Colonels Claim Pentagon Uses Misguided Brain Injury Tests
04.16.09 |
The discussion of brain injuries suffered by returning military vets will ramp up a little today. Two military researchers, Colonels Charles Hoge and Carl Castro are saying the military should do away with questions asked of marines, sailors and soldiers returning from Iraq and Afghanistan, designed to discover cases of traumatic brain injury.
In an article published in today's issue of the "New England Journal of Medicine," the colonels say both the Pentagon and Veterans Administration are working with flawed science trying to discover brain injury cases. The authors believe the screening creates unnecessary concern among troops and they may wrongly blame fairly minor symptoms, like headaches, on brain injury instead of the more common cause, sleep deprivation.

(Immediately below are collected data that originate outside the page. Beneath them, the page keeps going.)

(** The entry of one parent, when it is managed here. *)
Definition parent_status (now : Z) (s : S) (route : HTTPRoute) (resolved : bool) (pr : ParentReference)
  : result error (list RouteParentStatus) :=
  let* (managed, listenerExists) := parentManagedByUs s pr (Namespace (rt_meta route)) in
  if negb managed then Ok []
  else
    let gen := Generation (rt_meta route) in
    let cond :=
      if listenerExists
      then condition now gen "Accepted" ConditionTrue "Accepted" "Route accepted by tor-gateway"
      else condition now gen "Accepted" ConditionFalse "NoMatchingParent"
             "ParentRef sectionName does not match any listener" in
    let resolvedCond :=
      if resolved
      then condition now gen "ResolvedRefs" ConditionTrue "ResolvedRefs" "All backendRefs resolved"
      else condition now gen "ResolvedRefs" ConditionFalse "RefNotPermitted"
             "A cross-namespace backendRef is not permitted by any ReferenceGrant" in
    Ok [{| ps_ParentRef := pr; ps_ControllerName := ControllerName;
           ps_Conditions := [cond; resolvedCond] |}].
Definition buildRouteParentStatuses (now : Z) (s : S) (route : HTTPRoute)
  : result error (list RouteParentStatus) :=
  let* resolved := backendRefsPermitted s route in
  let* out := collect (parent_status now s route resolved) (rt_ParentRefs route) in
  Ok (concat out).
End handlers.

(** ** Merging statuses *)
Definition routeParentEqual (a b : RouteParentStatus) : bool :=
  bool_decide (ps_ControllerName a = ps_ControllerName b) &&
  bool_decide (pr_Name (ps_ParentRef a) = pr_Name (ps_ParentRef b)) &&
  all_equal conditionEqual (ps_Conditions a) (ps_Conditions b).
Definition routeParentsEqual (a b : list RouteParentStatus) : bool := all_equal routeParentEqual a b.
Definition foreign (p : RouteParentStatus) : Prop := ps_ControllerName p ≠ ControllerName.
#[global] Instance foreign_dec p : Decision (foreign p).
Proof. unfold foreign. apply _. Defined.
Definition with_Parents (l : list RouteParentStatus) (route : HTTPRoute) : HTTPRoute :=
  {| rt_meta := rt_meta route; rt_ParentRefs := rt_ParentRefs route; rt_Rules := rt_Rules route;
     rt_Parents := l |}.
(** The route after, and whether its list changed. *)
Definition mergeRouteParentStatuses (route : HTTPRoute) (desired : list RouteParentStatus)
  : HTTPRoute * bool :=
  let kept := filter foreign (rt_Parents route) in
  let merged := kept ++ desired in
  if routeParentsEqual (rt_Parents route) merged then (route, false)
  else (with_Parents merged route, true).

(** ** Counting attached routes *)
Definition incr (n : Z) : Z := wrap32 (n + 1).
Definition count_ref (gwName gwNS routeNS : string) (counts : gmap string Z) (pr : ParentReference)
  : gmap string Z :=
  if negb (parentRefMatches pr gwName gwNS routeNS) then counts
  else match pr_SectionName pr with
       | Some section => alter incr section counts
       | None => incr <$> counts
       end.
Definition count_route (gwName gwNS : string) (counts : gmap string Z) (route : HTTPRoute)
  : gmap string Z :=
  foldl (count_ref gwName gwNS (Namespace (rt_meta route))) counts (rt_ParentRefs route).
Definition zero_counts (gw : Gateway) : gmap string Z :=
  foldl (λ m l, <[l_Name l := 0%Z]> m) ∅ (gw_Listeners gw).
Definition attached_counts (gwName gwNS : string) (gw : Gateway) (routes : list HTTPRoute)
  : gmap string Z :=
  foldl (count_route gwName gwNS) (zero_counts gw) routes.
Definition with_AttachedRoutes (n : Z) (ls : ListenerStatus) : ListenerStatus :=
  {| ls_Name := ls_Name ls; ls_SupportedKinds := ls_SupportedKinds ls; ls_AttachedRoutes := n;
     ls_Conditions := ls_Conditions ls |}.
(** Reading a missing key of a Go map gives zero. *)
Definition recount (counts : gmap string Z) (l : list ListenerStatus) : list ListenerStatus :=
  map (λ ls, with_AttachedRoutes (default 0%Z (counts !! ls_Name ls)) ls) l.
Definition count_changed (counts : gmap string Z) (l : list ListenerStatus) : bool :=
  existsb (λ ls, negb (bool_decide (ls_AttachedRoutes ls = default 0%Z (counts !! ls_Name ls)))) l.
Definition with_gw_Status (st : GatewayStatus) (gw : Gateway) : Gateway :=
  {| gw_meta := gw_meta gw; gw_GatewayClassName := gw_GatewayClassName gw;
     gw_Listeners := gw_Listeners gw; gw_Status := st |}.
Definition with_gs_Listeners (l : list ListenerStatus) (st : GatewayStatus) : GatewayStatus :=
  {| gs_Addresses := gs_Addresses st; gs_Conditions := gs_Conditions st; gs_Listeners := l |}.

Section reconcile.
Context {S : Type} `{!Store S Gateway, !Store S GatewayClass, !Store S HTTPRoute, !Store S ReferenceGrant}.

Definition updateGatewayAttachedRoutes (gwName gwNS : string) : M S error () :=
  let! found := find {| nn_Name := gwName; nn_Namespace := gwNS |} in
  match found with
  | None => ret ()
  | Some gw =>
      let! routes := read (λ s, klist s None ∅) in
      let counts := attached_counts gwName gwNS gw routes in
      let old := gs_Listeners (gw_Status gw) in
      if negb (count_changed counts old) then ret ()
      else do! api (kupdate_status (with_gw_Status
             (with_gs_Listeners (recount counts old) (gw_Status gw)) gw)) in ret ()
  end.

Definition HTTPRoute_Reconcile (now : Z) (req : NamespacedName) : M S error () :=
  let! found := find (T := HTTPRoute) req in
  match found with
  | None => ret ()
  | Some route =>
      let! parents := gets (λ s, buildRouteParentStatuses now s route) in
      let '(route, changed) := mergeRouteParentStatuses route parents in
      let! route := (if changed then api (kupdate_status route) else ret route) in
      for_each (λ p, updateGatewayAttachedRoutes (pr_Name (ps_ParentRef p))
                       (default (Namespace (rt_meta route)) (pr_Namespace (ps_ParentRef p)))) parents
  end.

(** ** What to reconcile after a grant changes *)
Fixpoint grant_routes (s : S) (seen : list string) (from : list ReferenceGrantFrom)
  : list NamespacedName :=
  match from with
  | [] => []
  | f :: from =>
      if negb (bool_decide (f_Group f = GatewayAPIGroup)) || negb (bool_decide (f_Kind f = "HTTPRoute"))
      then grant_routes s seen from
      else if bool_decide (f_Namespace f ∈ seen) then grant_routes s seen from
      else
        match klist (T := HTTPRoute) s (Some (f_Namespace f)) ∅ with
        | Err _ => []
        | Ok routes => map key routes
        end ++ grant_routes s (f_Namespace f :: seen) from
  end.
Definition httproutesForReferenceGrant (s : S) (grant : ReferenceGrant) : list NamespacedName :=
  grant_routes s [] (rg_From grant).
End reconcile.

(** * Lemmas *)

(** ** Grants *)
Section permitted.
Context {S : Type} `{!Store S ReferenceGrant}.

"USA Today" reports the Army's surgeon general, General Eric Schoomaker, agrees with the argument that there should be some modification of the screening. Other government brain-injury researchers beg to disagree citing concerns injured troops could be left without proper care. The Pentagon has guestimated more than 300-thousand Iraq and Afghanistan war vets sustained a mild traumatic brain injury or concussion while fighting. The majority of those injuries have gone untreated.
The symptoms include depression, post-traumatic stress disorder and substance abuse. Researchers say part of the blame goes to lifesaving body armor that allows troops to survive bomb blasts but return home with other serious issues.